Can We Talk?
Published: Friday, December 5, 2014 at 05:31 PM.
In my younger years I was cruising way too fast near the N.C. State University campus and a Raleigh police officer pulled me over for speeding. We discussed my speed and then with some sophomoric smart talk I was able to wiggle out of the ticket. As we parted the officer said “You’d better drive more carefully on ‘my streets’.” That was ironic! Recent news reports revealed that because of the increasing rise in the cost of living, most of Raleigh’s police officers lived in Garner. So I bit my tongue as I thought about the fact this “his streets” were most likely in Garner while “these” streets had been “my streets” for two decades. Both of us failed to see how “we” could live together in the city.
Years later I witnessed a friend of mine being treated as an outsider on another college campus. As we parted company after walking from the Theological School to the Student Center of Drew University a member of the campus security continued to follow him to his dorm. Later in the week I noticed this happening again.
Now my friend Noel was a big man! He was 6-feet 4-inches and must have weighed 275 pounds, but that was not why he was being followed. He was being followed across campus because he was an oddity at Drew. He was not odd because he was a theological student or even that he was a Baptist at a United Methodist seminary. No, Noel was simply a big black man out of place among the mostly white coeds of this small liberal arts college.
I asked Noel how often this occurred and he shrugged as he said “I’m just ‘walking while black’ and this happens constantly. I asked Noel what could be done about this. When he replied, “Nothing,” that made me mad. Noel was (and still is) my friend. He had been elected the president of the predominantly United Methodist theological school student body even though he was a “Baptist.” I made an appointment with the dean of the theological school and then the president of the university. I expressed my outrage that somebody the theological school trusted to represent us in every situation was being treated this way. Then I went to the head of campus security and handed him Noel’s picture, informed him of Noel’s status as a student, and demanded that he tell his team to back off.
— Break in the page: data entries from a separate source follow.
(** * Block-oriented data streams ([core/data_stream.py])

    A shallow embedding of the stream classes of [core/data_stream.py]:
    the abstract [DataStream] with its derived block operations, the
    in-memory [ListDataStream], the file-backed [FileDataStream] and
    [TextFileDataStream], and the empty [Uint8FileDataStream].

    Python objects are mutable, and an exception leaves every mutation made
    before it in place, so a method is a function from the state of the
    object (and, for files, of the file system) to an outcome and a new
    state. *)

From Stdlib Require Import ZArith String Ascii List Bool Lia.
Import ListNotations.

Set Implicit Arguments.

(** ** Python values, exceptions and outcomes *)

(** [Symbol = typing.Any]: the values that flow through a stream.  [None]
    is a value like any other, and it is also what [get_symbol] and
    [get_block] return at the end of the stream. *)
Inductive Symbol : Type :=
| PyNone
| PyInt (z : Z)
| PyStr (s : string)
| PyBytes (s : string).

(** [s is None] *)
Definition is_None (s : Symbol) : bool :=
  match s with
  | PyNone => true
  | _ => false
  end.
Noel was able to walk without being followed by campus security from that point forward, but only on that campus. In the real world he is still subjected to “driving while black” and “walking by black” stops by police officers. And he pastors one of the largest churches in the city where he currently resides.
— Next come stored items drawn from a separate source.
(** X8: the downward multiplications of the constructor yield exactly the
    Fermat inverses: for every [0 <= j <= n], [inversePowersOfBase[i][j]]
    equals [mminvprime(powersOfBase[i][j], hashPrimes[i])], although
    [mminvprime] is called for [j = n] only. *)
Theorem inverse_table_is_fermat (s : string) (i j : Z) :
  0 <= i < Z.of_nat (length (hashPrimes (Hashing_new s))) ->
  0 <= j <= n (Hashing_new s) ->
  vget 0 (vget [] (inversePowersOfBase (Hashing_new s)) i) j
  = mminvprime (vget 0 (vget [] (powersOfBase (Hashing_new s)) i) j)
               (vget 0 (hashPrimes (Hashing_new s)) i).
Proof.
  intros Hi Hj. rewrite new_n in Hj.
  destruct (engine_row s i Hi) as (p & Hg & -> & -> & -> & _ & _).
  assert (Hlen : 0 <= Z.of_nat (String.length s)) by lia.
  destruct (powers_row_spec 31 _ p Hg Hlen) as [_ Hpw].
  destruct (inverse_row_spec 31 _ p Hg Hlen) as [_ Hipw].
  destruct (Hipw j Hj) as [Hr Hinv].
  rewrite (Hpw j Hj).
  assert (Hp : 1 < p) by (destruct Hg as (_ & Hp & _); exact Hp).
  apply (inverse_unique p (31 ^ j)); [exact Hr | | exact Hinv |].
  - rewrite mminvprime_spec by lia. apply Z.mod_pos_bound. lia.
  - apply (mminvprime_power 31 j p Hg). lia.
Qed.

Lemma inverse_table_is_fermat_witness :
  vget 0 (vget [] (inversePowersOfBase (Hashing_new "abacaba")) 0) 3
  = mminvprime (vget 0 (vget [] (powersOfBase (Hashing_new "abacaba")) 0) 3)
               (vget 0 (hashPrimes (Hashing_new "abacaba")) 0).
Proof.
  apply (inverse_table_is_fermat "abacaba" 0 3).
  - simpl; lia.
  - simpl; lia.
Defined.

(** * Further properties of the hash functors *)

Lemma testbit_u64_high (y m : Z) :
  0 <= y < 2 ^ 64 -> 64 <= m -> Z.testbit y m = false.
Proof.
  intros Hy Hm. rewrite <- (Z.mod_small y (2 ^ 64) Hy).
  apply Z.mod_pow2_bits_high. lia.
Qed.

Lemma unxorshift_range (k y : Z) :
  0 <= k -> 0 <= y < 2 ^ 64 -> 0 <= unxorshift k y < 2 ^ 64.
Proof.
  intros Hk Hy. unfold unxorshift.
  apply lxor_u64_range; [exact Hy |].
  apply lxor_u64_range; apply shiftr_u64_range; (lia || exact Hy).
Qed.

Lemma unxorshift_spec (k y : Z) :
  22 <= k -> 0 <= y < 2 ^ 64 ->
  Z.lxor (unxorshift k y) (Z.shiftr (unxorshift k y) k) = y.
Proof.
  intros Hk Hy. unfold unxorshift. apply Z.bits_inj'. intros i Hi.
  rewrite !Z.lxor_spec, !Z.shiftr_spec, !Z.lxor_spec, !Z.shiftr_spec by lia.
  replace (i + k + k) with (i + 2 * k) by ring.
  rewrite (testbit_u64_high y (i + k + 2 * k)) by lia.
  destruct (Z.testbit y i), (Z.testbit y (i + k)), (Z.testbit y (i + 2 * k));
    reflexivity.
Qed.

Lemma u64_mul_unit (c c' x : Z) :
  u64 (c' * c) = 1 -> 0 <= x < 2 ^ 64 -> u64 (u64 (x * c') * c) = x.
Proof.
  intros Hc Hx. unfold u64 in *.
  rewrite Zmult_mod_idemp_l, <- Z.mul_assoc, <- Zmult_mod_idemp_r, Hc.
  rewrite Z.mul_1_r. apply Z.mod_small. exact Hx.
Qed.

Lemma u64_sub_add (x c : Z) : 0 <= x < 2 ^ 64 -> u64 (u64 (x - c) + c) = x.
Proof.
  intros Hx. unfold u64. rewrite Zplus_mod_idemp_l.
  replace (x - c + c) with x by ring. apply Z.mod_small. exact Hx.
Qed.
Recent news events have me bothered one more time as the tension between police officers and the communities they serve are being strained. The strain is rooted in an “us” and “them” mentality. As Marilyn Patrick, director of ICOR, recently reminded me. We have to remember every time we have a conversation with another person that “we” have to talk. “We” can talk, but “us” and “them” can never get together to talk (we only shout!). So I invite you to continue learning how to listen to the other person in the conversation. (Remember that LISTEN split in half and the letters rearranged leads to the spiritual practice of being SILENT). Then I invite you to speak in the first person plural about how “we” are going to mend “our” ways rather then lapse into all to familiar patterns of talking about “us” and “them.” In God’s eyes “them” is “us” when “we” are talking about being God’s children.